Senada dengan Sunarno, Ketua Front Perjuangan Pemuda Indonesia (FPPI) Sari Wijaya mengatakan bahwa pemblokiran jalan merupakan cerminan negara yang tidak ingin mendengar keluhan rakyatnya. Ia juga menilai penetapan May Day sebagai hari libur nasional merupakan kesalahan.
“Harusnya ini hari di mana buruh turun, dan kapitalis ketakutan karena tuntutan dari buruh. Tapi karena dijadikan hari libur nasional, maka yang terjadi adalah jalannya ditutup,” jelasnya.
Sari berharap dalam peringatan hari buruh ini, agar UU Ciptaker dapat dicabut dan gerakan-gerakan seperti ini tidak berhenti. Semua elemen harus bersatu untuk membicarakan isu-isu kemanusiaan dan kerakyatan.
“Mei ini bulan perlawanan. Seluruh elemen jangan pernah berhenti di moment dan hari ini saja, perjuangan bisa dilakukan melalui banyak cara, lewat medsos, hashtag, dari rumah ke rumah, semua dilakukan untuk menggelorakan aspirasinya supaya masyarakat juga mengetahui keadaan yang sebenarnya,” ujar Sari.

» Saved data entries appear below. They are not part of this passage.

Definition sign_transaction (unsigned_tx : UnsignedTx) (private_key : bytes) : result SignedTx ChainError :=
  match from_slice (ut_data unsigned_tx) with
  | Err e => Err (ChainSigning ("deserialize tx: " +:+ e))
  | Ok tx_data =>
      let signed := match tx_data with
                    | Legacy tx => EthSign.sign_legacy_tx tx private_key
                    | Eip1559 tx => EthSign.sign_eip1559_tx tx private_key
                    end in
      match signed with
      | Ok signed_bytes => Ok (mkSignedTx "ethereum" signed_bytes)
      | Err e => Err (ChainSigning e)
      end
  end.

Definition adapter : ChainAdapter :=
  mkChainAdapter "ethereum" 12 DEFAULT_DROP_TIMEOUT_SECS send_transaction get_transaction_status
    estimate_fees get_balance build_settlement_tx sign_transaction.

End adapter.
End EthereumAdapter.
(** C24: From the business data to the chain: when the adapter builds and signs
    a settlement, a node receives from the signing key's address, on the
    client's chain, a call of the token's contract, without value, that the
    contract reads as [transfer] of exactly the amount to the recipient. *)
Theorem settlement_is_the_transfer sd e u e' key signed :
  in_u64 (sd_amount sd) → 0 ≤ rc_chain_id rpc < 2 ^ 63 - 18 →
  (∀ h r s i, EthSign.sign_hash h key = Ok (r, s, i) → 0 ≤ i ≤ 1) →
  build_settlement_tx hex_encode hex_decode to_vec net rpc sd e = (Ok u, e') →
  sign_transaction from_slice u key = Ok signed →
  ∃ d sender recipient token call, EthSign.private_key_to_address key = Ok sender ∧
    parse_address hex_decode (sd_to sd) = Ok recipient ∧
    parse_address hex_decode (sd_token sd) = Ok token ∧
    receive (st_data signed) = Some (d, sender) ∧ call_of d = (rc_chain_id rpc, token, 0, call) ∧
    take 4 call = TRANSFER_SELECTOR ∧ length (args call) = 64%nat ∧
    word_at (args call) 0 = Some (of_be recipient) ∧ word_at (args call) 1 = Some (sd_amount sd).
Proof.
  intros Ha Hid Hrec Hb Hs. apply build_spec in Hb as (d & recipient & token & Hr & Ht & Hv & Hd & Hcall); [|done..].
  unfold sign_transaction in Hs. rewrite (json_back _ _ Hv) in Hs.
  change (match sign_data d key with Ok b => Ok (mkSignedTx "ethereum" b) | Err e => Err (ChainSigning e) end
    = Ok signed) in Hs.
  assert (∃ r s i, EthSign.sign_hash (keccak256 (payload d)) key = Ok (r, s, i)) as (r & s & i & Es).
  { destruct d; simpl in Hs; unfold EthSign.sign_legacy_tx, EthSign.sign_eip1559_tx in Hs; simpl;
      destruct (EthSign.sign_hash _ _) as [[[r s] i]|]; by eauto. }
  destruct (signed_received d key r s i Hd Es (Hrec _ _ _ _ Es)) as (raw & sender & Hraw & Hsender & Hrecv & _).
  rewrite Hraw in Hs. injection Hs as <-.
  pose proof (parse_address_bytes _ _ Hr) as Hra.
  destruct (erc20_calls_read_back recipient recipient (sd_amount sd) Hra Hra) as [(H1 & H2 & H3 & H4) _].
  { unfold in_u64, u64_max in Ha. lia. }
  exists d, sender, recipient, token, (encode_transfer recipient (sd_amount sd)). by split_and!.
Qed.

End settlement.
End adapter.

(** ** A node that answers *)
Module NodeExample.

(** Two hexadecimal digits a byte. *)
Fixpoint hex_decode (s : string) : result bytes string :=
  match s with
  | "" => Ok []
  | String a (String b r) =>
      match to_digit a, to_digit b, hex_decode r with
      | Some x, Some y, Ok l => Ok (16 * x + y :: l)
      | _, _, _ => Err "digits"
      end
  | _ => Err "odd length"
  end%string.
Definition hex_encode (b : bytes) : string := "".

Lemma to_digit_range c d : to_digit c = Some d → 0 ≤ d < 16.
Proof.
  unfold to_digit. intros H. repeat case_match; try done; injection H as <-;
    repeat match goal with E : _ && _ = true |- _ => apply andb_prop in E as [?%Z.leb_le ?%Z.leb_le] end; lia.
Qed.
Lemma hex_bytes n s b : (String.length s ≤ n)%nat → hex_decode s = Ok b →
  String.length s = (2 * length b)%nat ∧ all_bytes b.
Proof.
  revert s b. induction n as [|n IH]; intros [|x [|y r]] b Hn; simpl in *; try lia; try done;
    try (by intros [= <-]; repeat constructor).
  destruct (to_digit x) as [d1|] eqn:E1; [|done]. destruct (to_digit y) as [d2|] eqn:E2; [|done].
  destruct (hex_decode r) as [l|] eqn:E; [|done]. intros [= <-].
  apply to_digit_range in E1, E2. destruct (IH r l) as [Hl Hb]; [lia|done|]. simpl. split; [lia|].
  constructor; [unfold is_byte; lia|done].
Qed.
(* ===== verification/Rbac.v ===== *)
(** * Roles and permissions: [src/src/rbac/{service,middleware}.rs]

    The tables say which roles a user has and what a role may do; a token
    carries the answer as a list of texts, which the middleware matches
    against what a route requires. *)
From Stdlib Require Import Ascii.
From stdpp Require Import gmap.
From S2P Require Import Prelude Monad Model Settlement Bytes Text Strings Access Http.
Open Scope Z_scope.

Module RbacService.

Inductive RbacError := RoleNotFound (name : string) | RbacDbError (e : SqlxError).
Definition rbac_error_text `{SqlxDisplay} (e : RbacError) : string :=
  match e with
  | RoleNotFound name => "Role not found: " +:+ name
  | RbacDbError e => "Database error: " +:+ sqlx_text e
  end.

(** The join of [user_roles] with a role of the user. *)
Definition assigned (user_id role_id : Uuid) (d : Platform) : bool :=
  existsb (λ '(u, r), (u =? user_id)%N && (r =? role_id)%N) (user_roles d).

Definition roles_of (user_id : Uuid) (d : Platform) : list Role :=
  sql_select (λ r, assigned user_id (ro_id r) d) (roles d).
Definition permissions_of (user_id : Uuid) (d : Platform) : list Permission :=
  snd <$> sql_select (λ p, assigned user_id (fst p) d) (permissions d).

Definition get_user_roles (user_id : Uuid) : M Platform (list Role) RbacError :=
  map_err RbacDbError (query (roles_of user_id)).
Definition get_user_role_names (user_id : Uuid) : M Platform (list string) RbacError :=
  map_err RbacDbError (query (λ d, ro_name <$> roles_of user_id d)).
Definition get_user_permissions (user_id : Uuid) : M Platform (list Permission) RbacError :=
  map_err RbacDbError (query (λ d, remove_dups (permissions_of user_id d))).

Definition permission_text (p : Permission) : string := pe_resource p +:+ ":" +:+ pe_action p.
Definition get_user_permission_strings (user_id : Uuid) : M Platform (list string) RbacError :=
  let* perms := get_user_permissions user_id in
  let result := permission_text <$> perms in
  let* roles := get_user_role_names user_id in
  ret (sorted_texts (result ++ roles)).

Definition has_role (user_id : Uuid) (role_name : string) : M Platform bool RbacError :=
  let* count := map_err RbacDbError
    (query (λ d, rows_affected (λ r, String.eqb (ro_name r) role_name) (roles_of user_id d))) in
  ret (0 <? count)%nat.

Definition covers (resource action : string) (p : Permission) : bool :=
  (String.eqb (pe_resource p) resource || String.eqb (pe_resource p) "*")
  && (String.eqb (pe_action p) action || String.eqb (pe_action p) "*").
Definition has_permission (user_id : Uuid) (resource action : string) : M Platform bool RbacError :=
  let* count := map_err RbacDbError
    (query (λ d, rows_affected (covers resource action) (permissions_of user_id d))) in
  ret (0 <? count)%nat.

(** user_id REFERENCES users(id), ON CONFLICT DO NOTHING *)
Definition assign_role (user_id : Uuid) (role_name : string) : M Platform unit RbacError :=
  let* found := map_err RbacDbError
    (query (λ d, ro_id <$> sql_one (λ r, String.eqb (ro_name r) role_name) (roles d))) in
  let* role_id := of_option (RoleNotFound role_name) found in
  map_err RbacDbError (stmt (λ d,
    if assigned user_id role_id d then Some (tt, d)
    else if existsb (λ u, (u_id u =? user_id)%N) (users (core d))
    then Some (tt, set_user_roles (user_roles d ++ [(user_id, role_id)]) d) else None)).

Definition list_roles : M Platform (list Role) RbacError :=
  map_err RbacDbError (query (λ d, sort_by (λ x y, String.leb (ro_name x) (ro_name y)) (roles d))).
End RbacService.

Module RbacMiddleware.

Definition extract_permissions (req : Request) : list string :=
  match rq_claims req with
  | Some claims => cl_permissions claims
  | None => match header "x-user-permissions" req with
            | Some s => trim <$> split_on "," s
            | None => []
            end
  end.
Definition extract_user_id `{UuidText} (req : Request) : string :=
  match rq_claims req with
  | Some claims => uuid_text (cl_sub claims)
  | None => default "unknown"%string (header "x-user-id" req)
  end.

Definition has_permission (permissions : list string) (required : string) : bool :=
  let '(resource, action) :=
    match split_once_at ":" required with Some (r, a) => (r, a) | None => (required, "*"%string) end in
  existsb (λ p,
    String.eqb p "admin" || String.eqb p "*:*" || String.eqb p required
    || String.eqb p (resource +:+ ":*")
    || (String.eqb action "*" && String.prefix (resource +:+ ":") p)) permissions.

Definition require_perm (permission : string) (next : Handler) : Handler := λ request,
  let permissions := extract_permissions request in
  match permissions with
  | [] => ret (respond UNAUTHORIZED "No permissions found")
  | _ =>
      if negb (has_permission permissions permission)
      then ret (respond FORBIDDEN ("Permission '" +:+ permission +:+ "' required"))
      else next request
  end.
Definition require_role (role : string) (next : Handler) : Handler := require_perm role next.
End RbacMiddleware.

(** ** The token says what the tables say *)

Import RbacService.

(** Names without a colon; a permission on every resource is one for every
    action, as in the rows of migrations 018 and 026. *)
Definition wf_rbac (d : Platform) : Prop :=
  (∀ r, r ∈ roles d → has_char ":" (ro_name r) = false) ∧
  (∀ p, p ∈ permissions d →
     has_char ":" (pe_resource (snd p)) = false ∧ (pe_resource (snd p) = "*" → pe_action (snd p) = "*")%string).

Definition matches_text (resource action p : string) : bool :=
  String.eqb p "admin" || String.eqb p "*:*" || String.eqb p (resource +:+ ":" +:+ action)
  || String.eqb p (resource +:+ ":*").

Lemma has_permission_texts perms resource action :
  has_char ":" resource = false → action ≠ "*"%string →
  RbacMiddleware.has_permission perms (resource +:+ ":" +:+ action) = existsb (matches_text resource action) perms.
Proof.
  intros Hr Ha. unfold RbacMiddleware.has_permission.
  change (":" +:+ action) with (String ":" action). rewrite split_once_at_app by done.
  destruct (String.eqb_spec action "*") as [->|_]; [done|].
  induction perms as [|p perms IH]; [done|]. cbn [existsb]. f_equal; [|exact IH].
  by rewrite andb_false_l, orb_false_r.
Qed.

(** A permission's text is that of a resource and an action: it is theirs. *)
Lemma permission_text_inj p resource action :
  has_char ":" (pe_resource p) = false → has_char ":" resource = false →
  permission_text p = (resource +:+ ":" +:+ action) → pe_resource p = resource ∧ pe_action p = action.
Proof. unfold permission_text. intros Hp Hr. by apply append_sep_inj. Qed.

Lemma permission_text_colon p : has_char ":" (permission_text p) = true.
Proof. unfold permission_text. rewrite has_char_app. simpl. by rewrite orb_true_r. Qed.

Lemma matches_name name resource action : has_char ":" name = false →
  matches_text resource action name = String.eqb name "admin".
Proof.
  intros Hn. unfold matches_text.
  assert (∀ s, has_char ":" s = true → String.eqb name s = false) as Hc.
  { intros s Hs. destruct (String.eqb_spec name s) as [->|]; congruence. }
  rewrite (Hc "*:*"), (Hc (resource +:+ ":" +:+ action)), (Hc (resource +:+ ":*")), !orb_false_r; [done|..|done];
    by rewrite has_char_app; simpl; rewrite orb_true_r.
Qed.

Lemma matches_permission p resource action :
  has_char ":" (pe_resource p) = false → (pe_resource p = "*" → pe_action p = "*")%string →
  has_char ":" resource = false → action ≠ "*"%string →
  matches_text resource action (permission_text p) = covers resource action p.
Proof.
  intros Hp Hstar Hr Ha. apply eq_true_iff_eq. unfold matches_text, covers.
  rewrite !orb_true_iff, andb_true_iff, !orb_true_iff, !String.eqb_eq. split.
  - intros [[[Hm|Hm]|Hm]|Hm].
    + pose proof (permission_text_colon p) as Hc. by rewrite Hm in Hc.
    + apply (permission_text_inj p "*" "*") in Hm as [-> ->]; auto.
    + apply permission_text_inj in Hm as [-> ->]; auto.
    + apply (permission_text_inj p resource "*") in Hm as [-> ->]; auto.
  - intros [[Er|Er] [Ea|Ea]]; unfold permission_text; rewrite Er, Ea; auto.
    specialize (Hstar Er). congruence.
Qed.

Lemma rows_positive {R} (p : R → bool) l : (0 <? rows_affected p l)%nat = existsb p l.
Proof.
  unfold rows_affected, sql_select. induction l as [|x l IH]; [done|]. simpl. by destruct (p x).
Qed.


(** The tables of migrations 018 and 026, with a trader, an admin and a solver. *)
Module SeededTables.
Definition admin : Uuid := 1%N.
Definition trader : Uuid := 2%N.
Definition solver : Uuid := 3%N.
Definition read_only : Uuid := 4%N.
Definition grants (role : Uuid) (l : list (string * string)) : list (Uuid * Permission) :=
  (λ '(r, a), (role, mkPermission r a)) <$> l.
Definition platform : Platform :=
  mkPlatform (set_users [mkUser 10 "t@x.io" "hash" 0 0; mkUser 11 "a@x.io" "hash" 0 0;
                         mkUser 12 "s@x.io" "hash" 0 0] empty_db)
    [mkRole admin "admin" "Full platform access"; mkRole trader "trader" "Can create intents, deposit, withdraw";
     mkRole solver "solver" "Can submit bids and view auctions"; mkRole read_only "read_only" "Can only view data"]
    [(10, trader); (11, admin); (12, solver)]%N
    (grants admin [("*", "*")]%string
     ++ grants trader [("intents", "create"); ("intents", "read"); ("intents", "cancel"); ("balances", "read");
          ("balances", "deposit"); ("balances", "withdraw"); ("markets", "read"); ("trades", "read")]%string
     ++ grants solver [("bids", "create"); ("bids", "read"); ("intents", "read"); ("markets", "read");
          ("auctions", "read")]%string
     ++ grants read_only [("intents", "read"); ("markets", "read"); ("trades", "read"); ("balances", "read")]%string
     ++ grants trader [("intent", "create"); ("intent", "read"); ("balance", "deposit"); ("balance", "withdraw");
          ("balance", "read"); ("market", "read"); ("trade", "read")]%string
     ++ grants solver [("bid", "create"); ("intent", "read"); ("market", "read"); ("trade", "read")]%string
     ++ grants read_only [("intent", "read"); ("market", "read"); ("trade", "read"); ("balance", "read")]%string)
    [] [] [] ∅ true None.
Definition env : Env Platform := mkEnv platform [] N.of_nat 0 0.

Lemma seeded_wf : wf_rbac platform.
Proof.
  assert (forallb (λ r, negb (has_char ":" (ro_name r))) (roles platform) = true) as Hr by (by vm_compute).
  assert (forallb (λ p, negb (has_char ":" (pe_resource (snd p)))
            && (negb (String.eqb (pe_resource (snd p)) "*") || String.eqb (pe_action (snd p)) "*"))
            (permissions platform) = true) as Hp by (by vm_compute).
  split.
  - intros r Hin. by apply negb_true_iff, (elem_of_forallb _ _ Hr).
  - intros p Hin. pose proof (elem_of_forallb _ _ Hp _ Hin) as [H1 H2]%andb_true_iff.
    apply negb_true_iff in H1. split; [done|]. intros E. rewrite E in H2. by apply String.eqb_eq in H2.
Qed.
End SeededTables.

Anggota Forum Persatuan Perjuangan Buruh Bandung Raya (FPPB) Kamsin, juga mengharap agar pemerintah, khususnya pemerintahan kota dan kabupaten Bandung, untuk bersikap tegas dengan perusahaan-perusahaan nakal yang mempekerjakan pekerjanya dengan upah di bawah ketentuan.
“Makanya kami sangat berharap pada dinas pengawasan dan juga pada dinas tenaga kerja untuk menindak perusahaan-perusahaan yang melakukan pelanggaran terhadap aturan perundang-undangan,” tegas kasmin.